Another group that offers free professional counseling to small businesses is the Service Corps of Retired Professionals (SCORE), a nationwide nonprofit organization with 370 chapters and more than 10,000 business advisors who can assist with virtually every topic concerning business administration, including accounting and concept development. The overall goal of the group is to help small businesses grow, and thus develop communities. “We council more than 300,000 small businesses every year,” says Kenneth Yancey, CEO of SCORE and a former investment banker. “We offer free counseling online and in person, and we also offer various workshops around the country.”
Under Your Nose
If you fancy yourself a culinary rock star, you may be able to tap into your existing clientele for potential investors. In some instances, restaurateurs have created preferred customer programs for those who invest in a concept early on, based on a fixed return. “If you have a regular customer who’s interested in what you’re doing, he may be a good source of potential financing,” Hamburger says. “Every once in a while, you’ll see situations where a chef has gotten a hot hand and people want in; the investors get VIP cards and special treatment. But that can be heavy stuff for the investor.” In some instances, high-end restaurants have amassed interest-free cash by selling credit at the store. For instance, if an investor puts in $5,000, he could automatically be granted $7,000 in food and beverages. Hamburger notes that taking such a step can be as easy as advertising business opportunities on your napkins.

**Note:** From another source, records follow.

(* ===== verification/RegistrySpec.v ===== *)
(** * From the assembly to the host's table

    The ids the generator assigns, and the round trip: the host that applies
    the generator's document has the generator's streams in its table. *)

From S2P Require Import Prelude Proto CString Generator Json RegistryText HostState HostIo Flush Registry RegistryScan RegistryInv RegistryParse Startup Demux DemuxInv StartupInv.
From Stdlib Require Import Sorted.

(** How many usable ids there are from [next] on. *)
Definition avail (next : Z) : Z :=
  if next <=? 0xfc then 254 - next else if next <=? 0xff then 1 else 0.

(** What the generator promises of its list of streams. *)
Record instances (types : list byte → list interface) (matches : list (list byte * list byte))
    (seen : list (list byte)) (next : Z) (sts : list stream) : Prop := Instances {
  in_matches : map (λ s, (st_type s, st_component s)) sts = matches;
  in_nodup : NoDup (map st_component sts);
  in_seen : ∀ s, s ∈ sts → st_component s ∉ seen;
  in_interfaces : ∀ s, s ∈ sts → st_interfaces s = types (st_type s) ∧
    st_direction s = stream_direction (types (st_type s)) ∧
    (st_id s = -1 ↔ types (st_type s) = []) ∧ (st_id s = -1 ∨ next ≤ st_id s);
  in_source : ∀ s, s ∈ sts → plain (st_id_source s) = true;
  in_reserved : ∀ s, s ∈ sts → st_id s ∉ RESERVED_STREAM_IDS;
  in_sorted : StronglySorted Z.lt (st_id <$> routed sts);
  in_bound : Z.of_nat (length (routed sts)) ≤ avail next → ∀ s, s ∈ sts → st_id s ≤ 0xff
}.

The connections in your personal life can also be used to your advantage if you market yourself correctly. Miki and Radha Agrawal, twin sisters and co-owners of Manhattan’s Slice pizzeria (sliceperfect.com), spent more than six months wining and dining potential investors at invitation-only presentations in New York to raise their start-up capital. Eventually, after plenty of “face planting” and perseverance, the two entrepreneurs brought in more than 20 investors to get the business started. “At the time, I didn’t have enough money to get a small business loan—and, quite honestly, it was a little scary to think about having to pay it back right away,” Miki says. “My investors were generally quite wealthy and willing to invest in me professionally.” The duo sold shares in the company for $100, then $150, and so on. Five years later, with a second location now open in the West Village, the value of the initial investments in Slice have grown significantly.
Play It Safe
Because you’re dealing with your livelihood, finding the right loan, the right advisor and the right investors are not steps to be taken lightly. If your goal is to franchise exponentially, remember that you’re selling yourself and—more importantly—a way to make money. A simple business model is often strongest and easiest for investors to understand, and if you can combine profit-yielding practices with an interesting concept, you need only look out for the right person or organization. If you’re looking to build a sister restaurant to an already successful venture, do your homework first so that you don’t roll the dice and damage your thriving business. Seek help from nonprofit organizations that can guide you through the investment-seeking process on a one-on-one level. If your customers are energetic and loyal, toss around the idea of a VIP program to see if there’s any interest. But, most importantly, never bite off more than you can chew in the restaurant business; as Hamburger notes, “You can tweak most any restaurant model, but you have to have staying power and anticipate everything up front. Restaurants always cost more than you think they’re going to.”